CPRE, VARC Team Up to Help Build Wisconsin Educator Effectiveness System
JUNE 2014
In 2010, Wisconsin State Superintendent Tony Evers convened an Educator Effectiveness Design Team, representing Wisconsin educational stakeholders and partners, to develop an evaluation system that would give more detailed and accurate feedback on the performance of the state’s educators. The goal was to offer teachers and principals a meaningful resource to improve their practice and ultimately increase student learning outcomes. Following three years of design and testing, this fall, the Wisconsin Educator Effectiveness System will launch statewide.
To support the work of the Educator Effectiveness Design Team, the Department of Public Instruction (DPI) contracted with experts from the Wisconsin Center for Education Research’s Consortium for Policy Research in Education (CPRE) and Value-Added Research Center (VARC). These organizations, with extensive research and practical experience on teacher and leader evaluation, helped identify possible measures and evaluation processes to assess teacher and school leader performance for the primary purpose of supporting educator growth in a variety of ways. The CPRE and VARC staff initially supported the Superintendent’s Design Team, which included representatives from the DPI, the governor’s office, and associations representing teachers, school administrators, school boards, and state colleges and universities.
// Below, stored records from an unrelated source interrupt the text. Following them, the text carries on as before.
(* ===== verification/Table.v ===== *)
(** * The rule table and its counters

    Facts about the whole of [ROOT_RULES]: its keys are unique and resolve to
    themselves, every axiom constructor has a rule, and the counters a rule
    increments are its own. *)

From S2P Require Import Prelude Errors Tags Nodes Stats Rules.
Local Open Scope string_scope.
Local Open Scope list_scope.
Local Open Scope N_scope.

(** ** The counters *)

(** The number a counter contributes when it is counted once more. *)
Definition counted (c c' : RootCounter.RootCounter) : N := if bool_decide (c = c') then 1 else 0.

Lemma bump_Ok {S} value message (k : usize -> S) :
  value < usize_max -> bump value message k = Ok (k (value + 1)).
Proof.
  intros H. unfold bump. by rewrite (proj2 (checked_add_Some value 1 (value + 1)) ltac:(lia)).
Qed.

Lemma bump_inv {S} value message (k : usize -> S) s :
  bump value message k = Ok s -> s = k (value + 1).
Proof. unfold bump. intros (v&Hv&[= <-])%bind_Ok. by apply ok_or_Ok, checked_add_Some in Hv as [-> _]. Qed.

Lemma bump_Err {S} value message (k : usize -> S) :
  usize_max <= value -> bump value message k = Err (resource message).
Proof. intros H. unfold bump. by rewrite (proj2 (checked_add_None value 1) ltac:(lia)). Qed.

Lemma increment_statistics_Ok c statistics :
  statistics_count c statistics < usize_max ->
  exists statistics', increment_statistics c statistics = Ok statistics' /\
    (forall c', statistics_count c' statistics' = statistics_count c' statistics + counted c c') /\
    statistics'.(Stats.skipped_axioms) = statistics.(Stats.skipped_axioms) /\
    statistics'.(Stats.edges) = statistics.(Stats.edges).
Proof.
  intros H. destruct c; cbn [statistics_count] in H; unfold increment_statistics;
    (rewrite bump_Ok by done); eexists; (split; [done|]);
    (split; [|done]); intros []; cbn; rewrite ?N.add_0_r; done.
Qed.

(** Incrementing a counter of the statistics adds one to that counter and
    to no other, leaves the skipped and edge totals alone, and at the end of
    [usize] is an error, never a wrap-around. *)
Theorem increment_statistics_exact c statistics :
  (statistics_count c statistics < usize_max ->
   exists statistics', increment_statistics c statistics = Ok statistics' /\
     (forall c', statistics_count c' statistics' = statistics_count c' statistics + counted c c') /\
     statistics'.(Stats.skipped_axioms) = statistics.(Stats.skipped_axioms) /\
     statistics'.(Stats.edges) = statistics.(Stats.edges)) /\
  (usize_max <= statistics_count c statistics ->
   exists message, increment_statistics c statistics = Err (resource message)).
Proof.
  split; [apply increment_statistics_Ok|].
  intros H. destruct c; cbn [statistics_count] in H; unfold increment_statistics;
    rewrite bump_Err by done; by eexists.
Qed.

(** ** The table *)

Definition rule_key (rule : RootRule) : u8 * u16 := (rule.(rule_root_kind), rule.(rule_tag)).
Definition rule_counter (rule : RootRule) : RootCounter.RootCounter := RootStatsEffect.counter rule.(stats_effect).

Lemma rule_keys_unique : NoDup (rule_key <$> ROOT_RULES).
Proof. apply (bool_decide_unpack _). by vm_compute. Qed.

Lemma rule_counters_unique : NoDup (rule_counter <$> ROOT_RULES).
Proof. apply (bool_decide_unpack _). by vm_compute. Qed.

Lemma position_Some {A} (p : A -> bool) l i :
  position p l = Some i -> exists x, get l i = Some x /\ p x = true.
Proof.
  revert i. induction l as [|x l IH]; intros i H; cbn in H; [done|].
  destruct (p x) eqn:E; [injection H as <-; by exists x|].
  apply fmap_Some in H as (j&Hj&->). destruct (IH j Hj) as (y&Hy&Hp). exists y. split; [|done].
  rewrite get_lookup in Hy |- *. by rewrite N2Nat.inj_succ.
Qed.

Lemma position_None {A} (p : A -> bool) l : position p l = None -> forall x, x ∈ l -> p x = false.
Proof.
  induction l as [|y l IH]; intros H x Hx; [by apply elem_of_nil in Hx|]. cbn in H.
  destruct (p y) eqn:E; [done|]. apply fmap_None in H.
  apply elem_of_cons in Hx as [->|Hx]; [done|auto].
Qed.

Lemma rule_of_key rule rule' : rule ∈ ROOT_RULES -> rule' ∈ ROOT_RULES ->
  rule_key rule = rule_key rule' -> rule = rule'.
Proof.
  intros [i Hi]%list_elem_of_lookup [j Hj]%list_elem_of_lookup Hk.
  assert (i = j) as ->; [|congruence].
  apply (NoDup_lookup (rule_key <$> ROOT_RULES) i j (rule_key rule) rule_keys_unique);
    rewrite list_lookup_fmap; [by rewrite Hi|by rewrite Hj, Hk].
Qed.

Lemma resolve_index_Ok kind tag i : resolve_index kind tag = Ok i ->
  1 <= i <= len ROOT_RULES /\
  exists rule, get ROOT_RULES (i - 1) = Some rule /\ rule_key rule = (kind, tag).
Proof.
  unfold resolve_index. destruct (position _ ROOT_RULES) as [j|] eqn:E.
  - intros H. destruct (N.leb_spec (j + 1) 255); [|done]. injection H as <-.
    apply position_Some in E as (rule&Hr&Hk).
    apply andb_true_iff in Hk as [Hk1%N.eqb_eq Hk2%N.eqb_eq].
    pose proof (get_Some_lt _ _ _ Hr). split; [lia|]. exists rule. replace (j + 1 - 1) with j by lia.
    split; [done|]. unfold rule_key. congruence.
  - cbn zeta. intros H. repeat case_match; done.
Qed.

Lemma resolve_index_complete rule : rule ∈ ROOT_RULES ->
  exists i, resolve_index rule.(rule_root_kind) rule.(rule_tag) = Ok i /\ get ROOT_RULES (i - 1) = Some rule.
Proof.
  intros Hin. unfold resolve_index. destruct (position _ ROOT_RULES) as [j|] eqn:E.
  - pose proof E as (rule'&Hr&Hk)%position_Some.
    apply andb_true_iff in Hk as [Hk1%N.eqb_eq Hk2%N.eqb_eq].
    assert (rule' = rule) as -> by (apply rule_of_key; [by eapply get_elem_of|done|unfold rule_key; congruence]).
    pose proof (get_Some_lt _ _ _ Hr) as Hlt. change (len ROOT_RULES) with 39 in Hlt.
    destruct (N.leb_spec (j + 1) 255); [|lia]. exists (j + 1). split; [done|].
    by replace (j + 1 - 1) with j by lia.
  - pose proof (position_None _ _ E rule Hin) as H. cbn beta in H. by rewrite !N.eqb_refl in H.
Qed.

(** [resolve_index] is a function of the table: it answers exactly for the
    (kind, tag) pairs some rule has, with the one-based index, below 256, of
    the only rule with that pair; any other pair is an error. *)
Theorem resolve_index_correct kind tag :
  (forall i, resolve_index kind tag = Ok i ->
     1 <= i <= len ROOT_RULES /\ len ROOT_RULES < 256 /\
     exists rule, get ROOT_RULES (i - 1) = Some rule /\ rule_key rule = (kind, tag) /\
       forall rule', rule' ∈ ROOT_RULES -> rule_key rule' = (kind, tag) -> rule' = rule) /\
  ((exists rule, rule ∈ ROOT_RULES /\ rule_key rule = (kind, tag)) <->
   exists i, resolve_index kind tag = Ok i) /\
  safe (resolve_index kind tag).
Proof.
  split; [|split].
  - intros i H. destruct (resolve_index_Ok _ _ _ H) as (Hb&rule&Hr&Hk).
    split; [done|]. split; [done|]. exists rule. split; [done|]. split; [done|].
    intros rule' Hin Hk'. apply rule_of_key; [done|by eapply get_elem_of|congruence].
  - split.
    + intros (rule&Hin&[= <- <-]). destruct (resolve_index_complete rule Hin) as (i&Hi&_). by exists i.
    + intros (i&Hi). destruct (resolve_index_Ok _ _ _ Hi) as (_&rule&Hr&Hk). exists rule.
      split; [by eapply get_elem_of|done].
  - unfold resolve_index. cbn zeta. repeat case_match; done.
Qed.

(** Every constructor of an axiom in the schema has a rule, every rule's
    tag is in the schema, and the rules' counters are the counters, each used
    by exactly one rule. *)
Theorem root_rules_cover_schema :
  (forall tag, tag ∈ SCHEMA_TAGS -> TAG_DECLARATION <= tag <= TAG_ANNOTATION_PROPERTY_RANGE ->
     exists i, resolve_index ROOT_AXIOM tag = Ok i) /\
  (forall rule, rule ∈ ROOT_RULES -> rule.(rule_tag) ∈ SCHEMA_TAGS) /\
  NoDup (rule_counter <$> ROOT_RULES) /\
  (forall c, c ∈ rule_counter <$> ROOT_RULES).
Proof.
  split; [|split; [|split; [apply rule_counters_unique|]]].
  - intros tag Htag Hrange.
    assert (H : Forall (fun tag => TAG_DECLARATION <= tag <= TAG_ANNOTATION_PROPERTY_RANGE ->
      match resolve_index ROOT_AXIOM tag with Ok _ => true | _ => false end = true) SCHEMA_TAGS).
    { repeat (apply Forall_cons; split; [vm_compute; tauto || (intros [? ?]; congruence)|]).
      by apply Forall_nil. }
    rewrite Forall_forall in H. specialize (H tag Htag Hrange).
    destruct (resolve_index ROOT_AXIOM tag) as [i| | |]; [by exists i|done..].
  - apply Forall_forall. repeat (apply Forall_cons; split; [apply contains_true; by vm_compute|]).
    by apply Forall_nil.
  - intros c. apply (bool_decide_unpack _). by destruct c; vm_compute.
Qed.

(** ** The statistics of a rule *)

Lemma skipped_rules rule : rule ∈ ROOT_RULES -> is_skipped rule.(stats_effect) = true ->
  rule.(mode_disposition) = ROOT_MODES_SKIPPED.
Proof.
  assert (H : Forall (fun rule => is_skipped rule.(stats_effect) = true ->
    rule.(mode_disposition) = ROOT_MODES_SKIPPED) ROOT_RULES).
  { repeat (apply Forall_cons; split; [vm_compute; congruence|]). by apply Forall_nil. }
  rewrite Forall_forall in H. apply H.
Qed.

(** Does the rule count a skipped axiom under the options? *)
Definition counts_skipped (rule : RootRule) (options : DirectCompileOptions) : bool :=
  is_skipped rule.(stats_effect) && negb options.(asserted_taxonomy_only).

(** C36: Applying a rule of the table to the statistics adds one to the rule's
    own counter and to no other, and one to the skipped axioms exactly when the
    rule is a skipped one and the asserted-taxonomy mode is off; the mode table
    is never indexed out of range. *)
Theorem apply_statistics_exact rule statistics options :
  rule ∈ ROOT_RULES ->
  statistics_count (rule_counter rule) statistics < usize_max ->
  statistics.(Stats.skipped_axioms) < usize_max ->
  exists statistics', apply_statistics rule statistics options = Ok statistics' /\
    (forall c, statistics_count c statistics' =
               statistics_count c statistics + counted (rule_counter rule) c) /\
    statistics'.(Stats.skipped_axioms) =
      statistics.(Stats.skipped_axioms) + (if counts_skipped rule options then 1 else 0).
Proof.
  intros Hin Hc Hs. unfold apply_statistics, counts_skipped.
  destruct (increment_statistics_Ok _ _ Hc) as (s1&Hs1&Hcount&Hskip&_). unfold rule_counter in Hs1.
  rewrite Hs1. cbn [mbind outcome_bind].
  destruct (is_skipped (stats_effect rule)) eqn:E; cbn [andb].
  - unfold disposition. rewrite (skipped_rules rule Hin E). unfold mode_from_options.
    assert (Hbump : bump s1.(Stats.skipped_axioms) "encoded skipped-axiom count overflow"
        (fun value => s1 <| Stats.skipped_axioms := value |>) =
      Ok (s1 <| Stats.skipped_axioms := s1.(Stats.skipped_axioms) + 1 |>))
      by (apply bump_Ok; by rewrite Hskip).
    assert (Hset : forall v c, statistics_count c (s1 <| Stats.skipped_axioms := v |>) = statistics_count c s1)
      by (intros v []; done).
    destruct (asserted_taxonomy_only options); [|destruct (only_taxonomy options)]; cbn -[bump].
    + exists s1. split; [done|]. split; [done|]. by rewrite N.add_0_r.
    + rewrite Hbump. eexists. split; [done|]. split; [intros c; by rewrite Hset|].
      cbn. by rewrite Hskip.
    + rewrite Hbump. eexists. split; [done|]. split; [intros c; by rewrite Hset|].
      cbn. by rewrite Hskip.
  - exists s1. split; [done|]. split; [done|]. by rewrite N.add_0_r.
Qed.

(** ** Closed instances *)

Lemma increment_statistics_exact_witness :
  exists statistics', increment_statistics RootCounter.HasKeys Stats.zero = Ok statistics' /\
    statistics_count RootCounter.HasKeys statistics' = 1 /\
    statistics_count RootCounter.Subclasses statistics' = 0.
Proof.
  destruct (increment_statistics_exact RootCounter.HasKeys Stats.zero) as [H _].
  destruct H as (s'&Hs&Hc&_); [by vm_compute|]. exists s'. split; [done|].
  by rewrite !Hc.
Defined.

(** [DisjointClasses], a skipped constructor. *)
Definition disjoint_rule : RootRule := default (root_rule 0 0 "none" RootRuleHandler.Declaration
  EmissionPhase.Finished [] RootLiteralPolicy.Never RootAnnotationPolicy.AxiomAnnotations
  RootAnonymousScopePolicy.AxiomDerived (RootStatsEffect.Silent RootCounter.Declarations)
  RootRoleEffect.None RootDomainRangeEffect.None DynamicRootAction.General) (get ROOT_RULES 3).

Definition demo_options : DirectCompileOptions :=
  {| bidirectional := true; only_taxonomy := false; include_literals := true;
     asserted_taxonomy_only := false; max_edges := 10; max_iri_bytes := 100 |}.

Lemma apply_statistics_exact_witness :
  rule_counter disjoint_rule = RootCounter.DisjointClasses /\
  exists statistics', apply_statistics disjoint_rule Stats.zero demo_options = Ok statistics' /\
    (forall c, statistics_count c statistics' =
               statistics_count c Stats.zero + counted (rule_counter disjoint_rule) c) /\
    statistics'.(Stats.skipped_axioms) =
      Stats.zero.(Stats.skipped_axioms) + (if counts_skipped disjoint_rule demo_options then 1 else 0).
Proof.
  split; [by vm_compute|]. apply (apply_statistics_exact disjoint_rule Stats.zero demo_options).
  - apply (get_elem_of _ 3). by vm_compute.
  - by vm_compute.
  - by vm_compute.
Defined.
Following the Design Team recommendations, the WCER team facilitated work groups to develop specific measures and processes for the Educator Effectiveness System, and helped with the design and evaluation of two pilot evaluation phases of the state evaluation models. This work and the Design Team’s Educator Effectiveness Framework represented policy guidelines that were embraced in Wisconsin Act 166 and the State’s waiver proposal to requirements of the No Child Left Behind Act.
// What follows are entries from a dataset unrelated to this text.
Definition own_local_emitting_projection (rule : RootRule)
    (planned_shape : option PlannedRootShape.PlannedRootShape) : Owned Projection :=
  let constructor := rule.(rule_constructor) in
  match rule.(phase), rule.(handler), planned_shape with
  | EmissionPhase.Subclasses, RootRuleHandler.Subclass, Some (PlannedRootShape.Subclass projection) =>
      own_local_subclass_projection constructor projection
  | EmissionPhase.Equivalents, RootRuleHandler.EquivalentClasses,
    Some (PlannedRootShape.Equivalent projection) =>
      own_local_equivalent_projection constructor projection
  | EmissionPhase.ClassAssertions, RootRuleHandler.ClassAssertion,
    Some (PlannedRootShape.ClassAssertion projection) =>
      own_local_class_assertion_projection constructor projection
  | EmissionPhase.ObjectAssertions, RootRuleHandler.ObjectPropertyAssertion,
    Some (PlannedRootShape.ObjectPropertyAssertion source relation destination) =>
      own_local_object_property_assertion_projection constructor source relation destination
  | _, _, _ => ⇑Err (unsupported LOCAL_EMITTING_OVERLAY_REQUIREMENT)
  end.
End local.

(** ** Projections of a composite *)

Record DynamicTailContext := {
  scope_mapped_construct : option (scope_kind * usize);
  context_table : usize;
  context_anonymous_nodes : list CompositeNodeCoordinate;
}.

Definition own_composite_individual (value : IndividualValue) (table : usize)
    (composite_anonymous_nodes : list CompositeNodeCoordinate) : Owned text :=
  match value with
  | Named iri => own_text iri
  | Anonymous node_id =>
      position ← ⇑composite_anonymous_position composite_anonymous_nodes table node_id
        "encoded composite anonymous individual lost its global position";
      anonymous_identifier position
  end.

Section tail.
Context `{LowercaseTable} (rule : RootRule) (planned_shape : option PlannedRootShape.PlannedRootShape).
Context (root_rule_plan : SelectedRootRulePlan) (root_index : usize).
Context (columns : DirectColumns) (root max_iri_bytes : usize).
“It’s a great example of committed educators, state leaders, and researchers working together to accomplish something important for educators and students in Wisconsin,” said Steven Kimball (pictured above), the lead CPRE and VARC researcher who has been involved in the Educator Effectiveness project since its inception. “This collective effort holds the potential to create consistency in teacher and leader evaluation across the state.”
Kimball and Bradley Carl, a researcher and associate director at VARC, play especially significant roles, facilitating work groups on teacher and principal evaluation, and student and school learning objectives. CPRE and VARC also assist the DPI team in creating and refining performance measures, drafting evaluation manuals, designing and leading training sessions, carrying out the pilot evaluation, and assisting with communications efforts. Value-added measurements developed by VARC will be incorporated into the educator effectiveness system, and VARC will collaborate with DPI on producing annual value-added reports for teachers in 2017, after a sufficient amount of statistically meaningful data has been collected
“We were glad to have been able to help,” Carl said. “Applying our research and technical assistance experience to help policy makers and ultimately Wisconsin educators is an honor that epitomizes the Wisconsin Idea in action.”
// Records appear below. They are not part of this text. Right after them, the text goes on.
Definition projected_edges (totals : EdgeTotals) : outcome usize :=
  ok_or
    (total ← checked_add totals.(direct_taxonomy_edges) totals.(equivalent_totals).(equivalent_edges);
     total ← checked_add total totals.(subclass_restriction_edges);
     total ← checked_add total totals.(annotation_totals).(annotation_edges);
     total ← checked_add total totals.(class_assertion_edges);
     total ← checked_add total totals.(object_assertion_edges);
     checked_add total totals.(expanded_domain_range_edges))
    (resource "encoded edge-count overflow").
“The DPI is deeply engaged in this initiative and it’s been gratifying to work so closely with them on this important project,” Kimball agreed. Kimball explained that DPI is striving to create a system that empowers educators to own their evaluation and growth opportunities. That fact is being highlighted by the U.S. Department of Education and others both nationally and internationally.
Other key CPRE and VARC personnel on this project include Professor Herb Heneman, and researchers Robin Worth, Jessica Arrigoni, and Clarissa Steele. Curtis Jones, formerly of WCER and now with the University of Wisconsin-Milwaukee, is leading the pilot evaluation study. The WCER team, along with Dr. Jones, will continue to work with DPI and other stakeholders to manage implementation of the Educator Effectiveness system in the fall, and to ensure that it is used to its full potential to improve teaching and learning in the state in years to come, Kimball said.